ST. LOUIS — New numbers out this week on the social needs of Missourians paint a bleak picture of a state hurting from the national economic downturn.
A monthly report from the Missouri Department of Social Services said that nearly 1 million Missourians — 1 in 6 people in the state — needed federal aid last month to keep food on the table. That's the highest count ever, the St. Louis Post-Dispatch reported in Thursday's edition.
The number of people in the state receiving welfare also rose in January, for the seventh-straight month, the longest sustained increase in years, the report said.
It also said the state's health insurance rolls grew for the fifth month in a row.
"People are in need," department spokeswoman Arleasha Mays said. "There's no doubt about it."
Nearly 996,000 people used the food stamp program run by the state and paid for by the federal government. That figure was up almost 14 percent from a year ago, when roughly 876,000 claimed food stamps. The new count is more than twice as many as the 2001 monthly average of 440,000.
In January, the average household received $238 in monthly benefits to support children, the disabled or working single adults.
"I only cook for myself once a day because it's too expensive," said Maggie Perez, 57, a woman with diabetes who gets by on $107 a month in food stamps, Social Security disability payments and meals at soup kitchens.
The increase in Missouri's food stamp usage mirrors a national trend. More than 31 million Americans use food stamps, nearly twice as many as in 2001.
"In the short run, during a recession, this is reality," said Jim Weill, president of the Food Research and Action Center, a national nonprofit group focused on hunger and malnutrition. "Those numbers will continue to go up for several more months. Hopefully, it's not years."

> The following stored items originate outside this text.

(* ===== verification/StateMonad.v ===== *)
(** * StateMonad: state passing with failure

    The monad the stateful parts are written in.  [None] is a crash: a null or dangling
    pointer, a lock taken twice, or a loop that runs out of fuel.  [wp m Q s] is total
    correctness: [m] returns from [s], and its result satisfies [Q]. *)

From S2P Require Import Prelude.

Definition ST (S A : Type) : Type := S -> option (A * S).

Definition ret {S A} (x : A) : ST S A := fun s => Some (x, s).

Definition bind {S A B} (m : ST S A) (k : A -> ST S B) : ST S B := fun s =>
  match m s with Some (x, s) => k x s | None => None end.

Definition crash {S A} : ST S A := fun _ => None.
Definition get {S} : ST S S := fun s => Some (s, s).
Definition update {S} (f : S -> S) : ST S unit := fun s => Some (tt, f s).
Definition when {S} (b : bool) (m : ST S unit) : ST S unit := if b then m else ret tt.

Declare Scope state_scope.
Delimit Scope state_scope with state.
Notation "x <- m ;; k" := (bind m (fun x => k))
  (at level 100, m at next level, right associativity) : state_scope.
Notation "m ;;; k" := (bind m (fun _ => k)) (at level 100, right associativity) : state_scope.

Definition wp {S A} (m : ST S A) (Q : A -> S -> Prop) (s : S) : Prop :=
  match m s with Some (x, s') => Q x s' | None => False end.

Section Wp.
Context {S A B : Type}.
Implicit Types (m : ST S A) (k : A -> ST S B).

Lemma wp_bind m k Q s : wp m (fun x => wp (k x) Q) s -> wp (bind m k) Q s.
Proof. unfold wp, bind. by destruct (m s) as [[x s'] |]. Qed.

Lemma wp_mono m (Q Q' : A -> S -> Prop) s :
  wp m Q s -> (forall x s', Q x s' -> Q' x s') -> wp m Q' s.
Proof. unfold wp. destruct (m s) as [[x s'] |]; auto. Qed.

Lemma wp_run m Q s : wp m Q s -> exists x s', m s = Some (x, s') /\ Q x s'.
Proof. unfold wp. destruct (m s) as [[x s'] |]; [eauto | done]. Qed.

Lemma wp_and m (Q Q' : A -> S -> Prop) s :
  wp m Q s -> wp m Q' s -> wp m (fun x s' => Q x s' /\ Q' x s') s.
Proof. unfold wp. destruct (m s) as [[x s'] |]; auto. Qed.

Lemma wp_ret (x : A) (Q : A -> S -> Prop) s : Q x s -> wp (ret x) Q s.
Proof. done. Qed.

Lemma bind_some m k s x s' : m s = Some (x, s') -> bind m k s = k x s'.
Proof. unfold bind. by intros ->. Qed.

Lemma bind_inv m k s y s'' : bind m k s = Some (y, s'') -> exists x s', m s = Some (x, s') /\ k x s' = Some (y, s'').
Proof. unfold bind. destruct (m s) as [[x s'] |]; [eauto | done]. Qed.

Lemma bind_assoc {C} m k (g : B -> ST S C) s : bind (bind m k) g s = bind m (fun x => bind (k x) g) s.
Proof. unfold bind. by destruct (m s) as [[x s'] |]. Qed.

Lemma wp_assoc {C} m k (g : B -> ST S C) Q s :
  wp (bind (bind m k) g) Q s -> wp (bind m (fun x => bind (k x) g)) Q s.
Proof. unfold wp, bind. by destruct (m s) as [[x s'] |]. Qed.
End Wp.
(* ===== verification/Interval.v ===== *)
(** * Interval: the interval arithmetic of the PCM configuration space

    [snd_interval_t] and its operations: the inline helpers of
    alsa/include/sound/pcm_params.h and the functions of
    alsa/core/pcm_lib.c.  An interval denotes a set of rationals ([itv_mem]);
    the theorems say what each operation does to that set. *)

From Stdlib Require Import QArith.
From S2P Require Import Prelude Div64.
Open Scope Z_scope.

(** ** Data *)

Record snd_interval := Itv {
  i_min : Z;
  i_max : Z;
  i_openmin : bool;
  i_openmax : bool;
  i_integer : bool;
  i_empty : bool }.

#[export] Instance settable_interval : Settable snd_interval :=
  fun i => Itv (i_min i) (i_max i) (i_openmin i) (i_openmax i) (i_integer i) (i_empty i).

#[export] Instance interval_eq_dec : EqDecision snd_interval.
Proof. solve_decision. Defined.

(** ** The inline helpers of pcm_params.h *)

Definition snd_interval_any : snd_interval := Itv 0 UINT_MAX false false false false.

Definition snd_interval_none (i : snd_interval) : snd_interval := i <| i_empty := true |>.

Definition snd_interval_checkempty (i : snd_interval) : bool :=
  (i_max i <? i_min i) || ((i_min i =? i_max i) && (i_openmin i || i_openmax i)).

Definition snd_interval_single (i : snd_interval) : bool :=
  (i_min i =? i_max i) || ((u32 (i_min i + 1) =? i_max i) && i_openmax i).

Definition snd_interval_value (i : snd_interval) : Z := i_min i.

Definition snd_interval_lowest (i : snd_interval) : Z := i_min i.

Definition snd_interval_highest (i : snd_interval) : Z :=
  if i_openmax i then u32 (i_max i - 1) else i_max i.

Definition snd_interval_test (i : snd_interval) (val : Z) : bool :=
  negb ((val <? i_min i) || ((i_min i =? val) && i_openmin i)
        || (i_max i <? val) || ((i_max i =? val) && i_openmax i)).

Definition snd_interval_setinteger (i : snd_interval) : Z * snd_interval :=
  if i_integer i then (0, i)
  else if i_openmin i && i_openmax i && (i_min i =? i_max i) then (-EINVAL, i)
  else (1, i <| i_integer := true |>).

Definition snd_interval_eq (i1 i2 : snd_interval) : bool :=
  if i_empty i1 then i_empty i2
  else if i_empty i2 then i_empty i1
  else (i_min i1 =? i_min i2) && bool_decide (i_openmin i1 = i_openmin i2)
       && (i_max i1 =? i_max i2) && bool_decide (i_openmax i1 = i_openmax i2).

(** ** Saturating helpers of pcm_lib.c *)

Definition div32 (a b : Z) : Z * Z :=
  if b =? 0 then (UINT_MAX, 0) else (a / b, a mod b).

Definition div_down (a b : Z) : Z := if b =? 0 then UINT_MAX else a / b.

Definition div_up (a b : Z) : Z :=
  if b =? 0 then UINT_MAX
  else let '(q, r) := div32 a b in if truth r then u32 (q + 1) else q.

Definition mul (a b : Z) : Z :=
  if a =? 0 then 0
  else if div_down UINT_MAX a <? b then UINT_MAX
  else u32 (a * b).

(** [a * b / c] through the 64-bit product; the result and the remainder. *)
Definition muldiv32 (a b c : Z) : Z * Z :=
  let n := u64 (a * b) in
  if c =? 0 then (UINT_MAX, 0)
  else let '(n, r) := div64_32 n c in
       if UINT_MAX <=? n then (UINT_MAX, 0) else (n, r).

(** ** Refinement *)

(** The first statement of [snd_interval_refine] and of [snd_interval_refine_min]:
    take the larger lower bound; the flag is [changed]. *)
Definition raise_min (m : Z) (open : bool) (i : snd_interval) : bool * snd_interval :=
  if i_min i <? m then (true, i <| i_min := m |> <| i_openmin := open |>)
  else if (i_min i =? m) && negb (i_openmin i) && open then (true, i <| i_openmin := true |>)
  else (false, i).

Definition lower_max (m : Z) (open : bool) (i : snd_interval) : bool * snd_interval :=
  if m <? i_max i then (true, i <| i_max := m |> <| i_openmax := open |>)
  else if (i_max i =? m) && negb (i_openmax i) && open then (true, i <| i_openmax := true |>)
  else (false, i).

(** An integer interval gets closed bounds. *)
Definition close_min (i : snd_interval) : snd_interval :=
  if i_openmin i then i <| i_min := u32 (i_min i + 1) |> <| i_openmin := false |> else i.

Definition close_max (i : snd_interval) : snd_interval :=
  if i_openmax i then i <| i_max := u32 (i_max i - 1) |> <| i_openmax := false |> else i.

(** The common tail: an empty result is marked and reported. *)
Definition refine_result (changed : bool) (i : snd_interval) : Z * snd_interval :=
  if snd_interval_checkempty i then (-EINVAL, snd_interval_none i) else (b2z changed, i).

Missouri is one of the first states to see a steady increase in its welfare rolls during the current economic downturn. Temporary Assistance for Needy Families pays small amounts of cash aid to the working poor, people who live below the federal poverty limit.
The state's welfare rolls had mostly fallen since the mid-1990s because of requirements that aid recipients find work or job training, combined with a growing economy in the last decade.
That decline continued until this summer. In June, about 100,000 people claimed benefits. The figure rose to more than 106,000 people in January.
Also, since September, participation in the state's health programs for the poor, young, old and people with disabilities has increased after several years of gradual and regular declines. In January, more than 842,000 people received state medical coverage.
All of those indicators are expected to increase as the economy continues to falter, said Bob Quinn, executive director of the Missouri Association for Social Welfare.
"The time comes when you've gone through all your savings, you've borrowed as much money as you can, you're out of work, and you need help," Quinn said. "That's what we're seeing now."
Spokesmen for both Democratic Gov. Jay Nixon and Republican Speaker of the Missouri House Ron Richard said job creation was the answer to the rising need for government assistance.
The stimulus package passed by Congress and signed by President Barack Obama pays for an increase in food stamp benefits in April and relaxes restrictions on benefits to unemployed adults without children. Extra money is also slated for states to handle emergency Temporary Assistance program funding and to shore up Medicaid programs.
With the state facing tough budget times, Nixon spokesman Scott Holste said, the stimulus this month would be crucial to filling gaps.